Light-activated drug delivery holds promise for treating cancer because it give doctors control over precisely when and where in the body drugs are released.

Delivering and releasing chemotherapy drugs so that they hit only tumor cells and not surrounding healthy tissues can greatly reduce treatment side effects and increase the drugs' cancer-killing effect. But the development of a drug-delivery system that responds to tissue-penetrating light has been a major challenge.

To address this, UCLA's Jeffrey Zink, a professor of chemistry and biochemistry, and Fuyu Tamanoi, a professor of microbiology, immunology and molecular genetics, and other scientists from the Jonsson Cancer Center's cancer nanotechnology and signal transduction and therapeutics programs, collaborated with Jean-Olivier Durand from France's University of Montpellier to develop a new type of nanoparticle that can absorb energy from tissue-penetrating light.

These new nanoparticles are equipped with thousands of pores, or tiny tubes, that can hold chemotherapy drugs.
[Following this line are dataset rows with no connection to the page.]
(** The text that is printed is the text of the rule's syntax. *)
Lemma rule_of_text r : ops_text (append_packet_rule sid r) = rule_text (rule_of r) ∧
  Forall appends (append_packet_rule sid r).
Proof.
  unfold append_packet_rule, rule_of, rule_text. cbn [r_drop r_spaces r_which].
  rewrite has_direction. destruct (has r RULE_INBOUND || has r RULE_OUTBOUND) eqn:Hd.
  - destruct (end_ops_text (local_subscriber r) (has r RULE_LOCAL_PORT) (local_ports r)) as [Hl Al].
    destruct (end_ops_text (remote_subscriber r) (has r RULE_REMOTE_PORT) (remote_ports r)) as [Hr Ar].
    set (l := end_ops (local_subscriber r) _ _) in *. set (m := end_ops (remote_subscriber r) _ _) in *. pose proof (dir_ops_text _ _ Hd) as Ht.
    set (d := (if has r RULE_INBOUND then _ else _) ++ _) in Ht.
    assert (Forall appends d) as Ad by (unfold d; destruct (has r RULE_INBOUND), (has r RULE_OUTBOUND); repeat constructor).
    assert (Forall appends (l ++ [Strbuf.Putc (chr " ")] ++ d ++ m)) as Aall
      by (rewrite !Forall_app; split_and!; try done; by repeat constructor).
    set (v := Strbuf.Puts _). replace (v :: _) with ([v] ++ (l ++ [Strbuf.Putc (chr " ")] ++ d ++ m))
      by (unfold l, d, m, end_ops; rewrite <- !app_assoc; reflexivity).
    split; [|apply Forall_app; split; [by repeat constructor|done]].
    rewrite ops_text_app, ops_text_app, ops_text_app, ops_text_app, Hl, Hr, Ht
      by (done || (rewrite ?Forall_app; split_and?; (done || by repeat constructor))).
    cbn [which_text]. rewrite <- !app_assoc. unfold v. by destruct (has r RULE_DROP).
  - split; [by destruct (has r RULE_DROP)|by repeat constructor].
Qed.

Lemma hexdigit_value d : 0 ≤ d < 16 → isxdigit (hexdigit d) = true ∧ hexval (hexdigit d) = d.
Proof.
  intros Hd. split; [exact (forall_range (λ d, isxdigit (hexdigit d)) 16 eq_refl d Hd)|].
  unfold hexval. by rewrite hexvalue_hexdigit.
Qed.
Lemma hex_syntax bs : Forall is_byte bs → xdigits (hex bs) ∧ unhex (hex bs) = bs.
Proof.
  intros Hb. induction Hb as [|b bs Hb _ [IH1 IH2]]; [by split; [constructor|]|].
  destruct (nibbles b Hb) as (Hh & Hl & He). destruct (hexdigit_value _ Hh) as [Xh Vh], (hexdigit_value _ Hl) as [Xl Vl].
  rewrite hex_cons. split; [by apply Forall_cons; split; [|apply Forall_cons; split]|]. cbn [unhex]. rewrite Vh, Vl, IH2. f_equal.
  rewrite Z.shiftr_div_pow2 by lia. change 15 with (Z.ones 4). rewrite Z.land_ones by lia.
  pose proof (Z.div_mod b (2 ^ 4) ltac:(lia)). lia.
Qed.

Lemma sid_of_spec s : known s → sid_ok (sid_of s) ∧ sid_found find_subscriber (sid_of s) ∧
  sid_value find_subscriber (sid_of s) = s.
Proof.
  destruct s as [s|]; [|intros _; split_and!; [done|by left|done]]. intros (Hl & Hb & Hf). destruct (hex_syntax _ Hb) as [Hx Hu].
  unfold sid_found. cbn [sid_of sid_ok sid_value]. rewrite Hu, Hf, hex_len, Hl. split_and!; eauto.
Qed.
(** A rule and the spaces around it, then the rest or the end. *)
Lemma any_line alloc c t acc K : moved t [] 0 c → Forall (canonical find_subscriber sid) acc →
  (∀ c' t' rule, wview c' t' [] 0 → (length t' ≤ length t)%nat → canonical find_subscriber sid rule →
     safely rules_result (K c' rule)) →
  safely rules_result (r ← _rule find_subscriber alloc c;
    match r with
    | (c, -1, _) => Ret (c, -1, acc)
    | (c, _, rule) =>
        c ← _optspace c;
        match rule with
        | Some rule => K c rule
        | None => r ← eof c; Ret (r.1, if r.2 : bool then 1 else 0, acc)
        end
    end).
Proof.
  intros (xs & t1 & Et & Hv) Hacc HK. eapply safely_bind; [by apply any_rule|].
  intros [[c1 v] rule] [Hm1 Hc]. cbn [fst snd] in *.
  assert (safely rules_result (c ← _optspace c1;
        match rule with
        | Some rule => K c rule
        | None => r ← eof c; Ret (r.1, if r.2 : bool then 1 else 0, acc)
        end)) as Hgo.
  { eapply safely_bind; [by apply moved_optspace|]. intros c2 (ys & t2 & Et2 & Hv2). destruct rule as [rule|].
    - apply (HK c2 t2); [done| |by apply Hc]. rewrite Et, Et2, !length_app. lia.
    - by eapply any_end. }
  destruct v as [|p|[p|p|]]; try done. destruct Hm1 as (ys & t2 & _ & Hv1). split; [by exists t2|done].
Qed.

Lemma any_rules_loop fuel alloc i c t acc : wview c t [] 0 → (length t < fuel)%nat →
  Forall (canonical find_subscriber sid) acc → safely rules_result (rules_loop find_subscriber fuel alloc i c acc).
Proof.
  revert i c t acc. induction fuel as [|fuel IH]; intros i c t acc Hv Hf Hacc; [lia|]. cbn [rules_loop].
  destruct (any_eof c t [] 0 Hv) as (c1 & b & -> & Hv1 & _). rewrite bind_ret_l.
  eapply (safely_bind (λ r, ∃ t', wview r.1 t' [] 0 ∧ (r.2 = true → (length t' < length t)%nat))).
  - destruct b; [by exists t|]. eapply safely_bind; [by apply any_sep|]. intros [c2 s] Hs. cbn [fst snd] in *.
    destruct s; [|by exists t]. destruct Hs as (x & t' & -> & Hv2).
    destruct (any_eof c2 t' [] 0 Hv2) as (c3 & e & -> & Hv3 & _). rewrite bind_ret_l. exists t'. split; [done|]. simpl. lia.
  - intros [c2 go] (t' & Hv2 & Hlt). cbn [fst snd] in *. destruct go; [|by eapply any_end].
    eapply safely_bind; [by apply any_optspace|]. intros c3 Hm3.
    apply (any_line (alloc i) c3 t' acc (λ c rule, rules_loop find_subscriber fuel alloc (S i) c (acc ++ [rule]))); [done|done|].
    intros c4 t4 rule Hv4 Hl4 Hr. apply (IH (S i) c4 t4); [done| |].
    + specialize (Hlt eq_refl). lia.
    + apply Forall_app. split; [done|]. by apply Forall_cons; split; [|apply Forall_nil].
Qed.

Lemma any_rules alloc bytes : safely rules_result (_rules find_subscriber alloc (init_cursor (File bytes false))).
Proof.
  assert (wview (init_cursor (File bytes false)) bytes [] 0) as Hv.
  { destruct (view_init bytes). split; try done. unfold avail, BUFFER_SIZE. simpl. lia. }
  unfold _rules. eapply safely_bind; [by apply any_optspace|]. intros c1 Hm1.
  apply (any_line (alloc 0%nat) c1 bytes [] (λ c rule, rules_loop find_subscriber (S (input_size c)) alloc 1 c [rule])); [done|done|].
  intros c2 t2 rule Hv2 Hl2 Hr. apply (any_rules_loop _ alloc 1 c2 t2); [done| |by apply Forall_cons; split; [|apply Forall_nil]].
  destruct Hv2 as [Hok <- _ _ _]. unfold remaining, input_size. rewrite length_app, length_drop. lia.
Qed.

(** C19: Whatever the rules file contains, as long as no read of it fails, and however allocations go, parsing it terminates, never reads outside its buffer, and either stops at one of its assertions, which some files make it do, rejects the file, or returns rules that are all canonical: with a verb and nothing else when they have no direction, with 32-bit ports where ports are given and zero ports elsewhere, and for subscribers with their SIDs. *)
Theorem parser_safe alloc bytes :
  safely (λ r, match r with
               | (0, Some rules) => Forall (canonical find_subscriber sid) rules
               | (1, None) => True
               | _ => False
               end) (parse_mdp_packet_rules find_subscriber alloc (File bytes false)).
Proof.
  unfold parse_mdp_packet_rules. eapply safely_bind; [apply any_rules|]. intros [[c v] rules] [[t Hv] Hc]. cbn [fst snd] in *.
  destruct (v =? 1); [done|]. eapply (safely_bind (λ _, True)); [|done]. destruct (v =? -1); [done|].
  destruct (any_ahead c (v_ok _ _ _ _ Hv)) as [Hs ->]. rewrite bind_ret_l. destruct (negb _); [|done].
  eapply safely_bind; [exact Hs|done].
Qed.

End Parser.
The ends of the pores are capped with nanovalves that keep the drugs in, like a cork in a bottle.

The nanovalves contain special molecules that respond to energy from two-photon light exposure, which prompts the valves to open and release the drugs.

The operation of the nanoparticles was demonstrated in the laboratory using human breast cancer cells.

The study has been published online in the journal Small.